Below are the records. Reproduce the line that contains "EmptyString => false" and every line after it to the end, exactly and alone.

(Extracted records)
= = =
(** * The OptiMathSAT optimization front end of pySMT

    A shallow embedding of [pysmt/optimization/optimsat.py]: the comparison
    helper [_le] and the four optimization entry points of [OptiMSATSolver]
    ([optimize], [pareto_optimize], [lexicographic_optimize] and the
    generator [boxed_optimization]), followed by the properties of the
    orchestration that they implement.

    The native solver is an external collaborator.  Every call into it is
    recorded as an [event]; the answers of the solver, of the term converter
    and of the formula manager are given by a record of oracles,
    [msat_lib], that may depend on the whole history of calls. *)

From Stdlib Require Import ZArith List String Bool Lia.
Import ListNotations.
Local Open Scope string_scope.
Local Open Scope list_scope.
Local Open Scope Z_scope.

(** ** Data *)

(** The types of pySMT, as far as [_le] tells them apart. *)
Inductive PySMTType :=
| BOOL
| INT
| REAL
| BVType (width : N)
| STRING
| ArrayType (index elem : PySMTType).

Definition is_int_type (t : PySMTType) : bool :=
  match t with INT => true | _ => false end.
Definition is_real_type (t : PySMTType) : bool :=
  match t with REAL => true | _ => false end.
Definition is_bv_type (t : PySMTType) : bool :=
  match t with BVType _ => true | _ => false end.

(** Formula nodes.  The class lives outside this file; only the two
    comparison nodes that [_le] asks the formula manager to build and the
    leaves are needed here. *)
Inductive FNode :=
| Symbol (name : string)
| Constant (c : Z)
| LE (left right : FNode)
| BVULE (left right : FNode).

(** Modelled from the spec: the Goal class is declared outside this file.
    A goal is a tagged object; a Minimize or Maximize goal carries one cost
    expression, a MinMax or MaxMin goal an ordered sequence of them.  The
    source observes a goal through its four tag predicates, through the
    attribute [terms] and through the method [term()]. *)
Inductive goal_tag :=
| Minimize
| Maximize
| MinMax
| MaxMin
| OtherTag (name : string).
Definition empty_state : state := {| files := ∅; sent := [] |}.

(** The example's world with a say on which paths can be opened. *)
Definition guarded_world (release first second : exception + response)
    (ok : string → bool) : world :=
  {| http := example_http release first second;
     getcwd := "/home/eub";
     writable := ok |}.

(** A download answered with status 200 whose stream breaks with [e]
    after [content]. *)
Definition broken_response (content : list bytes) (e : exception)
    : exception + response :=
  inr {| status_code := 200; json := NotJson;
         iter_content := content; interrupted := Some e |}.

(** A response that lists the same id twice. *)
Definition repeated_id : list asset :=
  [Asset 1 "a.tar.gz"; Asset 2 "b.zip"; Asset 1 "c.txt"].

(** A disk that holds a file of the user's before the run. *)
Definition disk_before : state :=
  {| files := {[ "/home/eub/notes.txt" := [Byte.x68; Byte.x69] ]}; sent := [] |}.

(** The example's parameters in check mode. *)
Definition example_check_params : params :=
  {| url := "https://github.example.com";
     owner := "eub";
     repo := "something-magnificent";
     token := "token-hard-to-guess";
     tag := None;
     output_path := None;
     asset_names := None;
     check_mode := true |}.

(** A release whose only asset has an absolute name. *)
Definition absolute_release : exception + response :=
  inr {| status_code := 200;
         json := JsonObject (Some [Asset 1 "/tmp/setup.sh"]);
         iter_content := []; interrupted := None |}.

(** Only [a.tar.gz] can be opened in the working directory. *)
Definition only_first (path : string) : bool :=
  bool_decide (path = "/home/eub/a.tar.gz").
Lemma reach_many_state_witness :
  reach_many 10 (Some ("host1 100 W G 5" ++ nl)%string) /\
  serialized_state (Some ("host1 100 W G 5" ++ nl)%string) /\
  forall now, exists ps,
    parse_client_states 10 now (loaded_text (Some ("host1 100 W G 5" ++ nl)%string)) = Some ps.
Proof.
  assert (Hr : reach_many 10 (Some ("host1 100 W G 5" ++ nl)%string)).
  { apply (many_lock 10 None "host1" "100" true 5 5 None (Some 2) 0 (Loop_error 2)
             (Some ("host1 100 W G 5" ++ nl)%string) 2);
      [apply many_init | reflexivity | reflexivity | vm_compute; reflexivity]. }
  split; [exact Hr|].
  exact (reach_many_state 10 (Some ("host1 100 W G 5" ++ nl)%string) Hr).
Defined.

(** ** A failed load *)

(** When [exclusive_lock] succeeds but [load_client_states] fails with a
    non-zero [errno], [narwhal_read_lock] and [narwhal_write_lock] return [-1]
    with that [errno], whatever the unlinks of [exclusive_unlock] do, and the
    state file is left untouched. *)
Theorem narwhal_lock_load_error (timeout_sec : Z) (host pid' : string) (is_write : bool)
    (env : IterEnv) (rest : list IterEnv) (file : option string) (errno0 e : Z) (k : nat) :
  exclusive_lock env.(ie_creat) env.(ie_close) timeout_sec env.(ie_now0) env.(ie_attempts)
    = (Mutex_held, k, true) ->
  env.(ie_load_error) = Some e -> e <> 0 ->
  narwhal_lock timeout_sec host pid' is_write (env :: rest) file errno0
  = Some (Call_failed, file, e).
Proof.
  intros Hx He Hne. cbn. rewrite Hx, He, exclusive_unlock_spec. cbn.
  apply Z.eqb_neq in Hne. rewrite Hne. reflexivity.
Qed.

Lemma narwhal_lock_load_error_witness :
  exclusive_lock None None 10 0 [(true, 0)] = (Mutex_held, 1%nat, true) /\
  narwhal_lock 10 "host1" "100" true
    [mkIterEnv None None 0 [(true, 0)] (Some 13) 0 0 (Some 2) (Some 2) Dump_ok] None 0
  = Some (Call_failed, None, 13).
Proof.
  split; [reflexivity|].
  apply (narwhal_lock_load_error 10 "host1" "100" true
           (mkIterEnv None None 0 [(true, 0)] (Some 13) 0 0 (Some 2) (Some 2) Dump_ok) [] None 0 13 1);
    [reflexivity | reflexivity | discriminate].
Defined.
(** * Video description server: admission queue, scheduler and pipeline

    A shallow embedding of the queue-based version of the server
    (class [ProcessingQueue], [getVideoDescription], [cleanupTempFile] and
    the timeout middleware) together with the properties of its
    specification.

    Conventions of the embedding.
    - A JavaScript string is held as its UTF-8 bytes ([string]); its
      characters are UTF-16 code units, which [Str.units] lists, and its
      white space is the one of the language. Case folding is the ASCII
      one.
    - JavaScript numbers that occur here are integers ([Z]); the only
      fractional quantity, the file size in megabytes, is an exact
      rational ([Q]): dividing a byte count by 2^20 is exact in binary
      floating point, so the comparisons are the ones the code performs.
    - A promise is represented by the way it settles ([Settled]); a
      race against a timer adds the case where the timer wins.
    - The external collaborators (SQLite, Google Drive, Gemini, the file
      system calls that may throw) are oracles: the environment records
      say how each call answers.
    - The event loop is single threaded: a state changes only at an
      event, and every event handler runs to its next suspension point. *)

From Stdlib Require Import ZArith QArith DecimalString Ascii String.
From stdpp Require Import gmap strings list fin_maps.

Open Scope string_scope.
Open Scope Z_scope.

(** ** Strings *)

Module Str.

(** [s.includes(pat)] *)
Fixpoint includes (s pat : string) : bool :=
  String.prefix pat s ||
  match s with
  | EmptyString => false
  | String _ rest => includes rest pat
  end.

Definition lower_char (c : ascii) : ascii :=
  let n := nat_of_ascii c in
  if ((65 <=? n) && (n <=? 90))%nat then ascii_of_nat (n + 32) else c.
= = =
§ Reply
  | EmptyString => false
  | String _ rest => includes rest pat
  end.

Definition lower_char (c : ascii) : ascii :=
  let n := nat_of_ascii c in
  if ((65 <=? n) && (n <=? 90))%nat then ascii_of_nat (n + 32) else c.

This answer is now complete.